## Assignment
Word for word, copy the line containing "Definition on_velocity_changed (u" and each line after it in the records below, ending with the last line.

═════ Data excerpts

(** * [session::Skeleton] *)

(** The skeleton's slots: every exception is swallowed. *)
Definition remote_invoke (r : Remote) : M Session unit :=
  try_catch (match invoke r with Some e => throw e | None => modify (add_sent r) end)
            any_exception (fun _ => skip).
Definition on_position_changed (u : Update Geometry.Position) : M Session unit := remote_invoke (UpdatePosition u).
Definition on_heading_changed (u : Update Geometry.Heading) : M Session unit := remote_invoke (UpdateHeading u).
Definition on_velocity_changed (u : Update Geometry.Velocity) : M Session unit := remote_invoke (UpdateVelocity u).

(** The implementation's slots on its provider's updates assign the properties. *)
Definition on_provider_signal (s : Signal) : M Session unit :=
  match s with
  | SigPosition u => assign (update_neq Geometry.Pos.position_eq) position_cell_ u on_position_changed
  | SigHeading u => assign (update_neq deq) heading_cell_ u on_heading_changed
  | SigVelocity u => assign (update_neq deq) velocity_cell_ u on_velocity_changed
  | SigSvs _ => skip
  end.

Definition error_starting_update : string := "com.lomiri.location.Service.Session.ErrorStartingUpdate".

(** The shape of the six handlers: the assignment, the reply, the attempt to send it.
    The reply that was sent is the result. *)
Definition handle (m : M Session unit) (text : string) : M Session (option Reply) :=
  reply ← try_catch (m;; mret MethodReturn) is_runtime_error
            (fun _ => mret (ErrorReply error_starting_update text));
  match send reply with
  | None => mret (Some reply)
  | Some e => if is_std_exception e then mret None else throw e
  end.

══════════

## The answer
Definition on_velocity_changed (u : Update Geometry.Velocity) : M Session unit := remote_invoke (UpdateVelocity u).

(** The implementation's slots on its provider's updates assign the properties. *)
Definition on_provider_signal (s : Signal) : M Session unit :=
  match s with
  | SigPosition u => assign (update_neq Geometry.Pos.position_eq) position_cell_ u on_position_changed
  | SigHeading u => assign (update_neq deq) heading_cell_ u on_heading_changed
  | SigVelocity u => assign (update_neq deq) velocity_cell_ u on_velocity_changed
  | SigSvs _ => skip
  end.

Definition error_starting_update : string := "com.lomiri.location.Service.Session.ErrorStartingUpdate".

(** The shape of the six handlers: the assignment, the reply, the attempt to send it.
    The reply that was sent is the result. *)
Definition handle (m : M Session unit) (text : string) : M Session (option Reply) :=
  reply ← try_catch (m;; mret MethodReturn) is_runtime_error
            (fun _ => mret (ErrorReply error_starting_update text));
  match send reply with
  | None => mret (Some reply)
  | Some e => if is_std_exception e then mret None else throw e
  end.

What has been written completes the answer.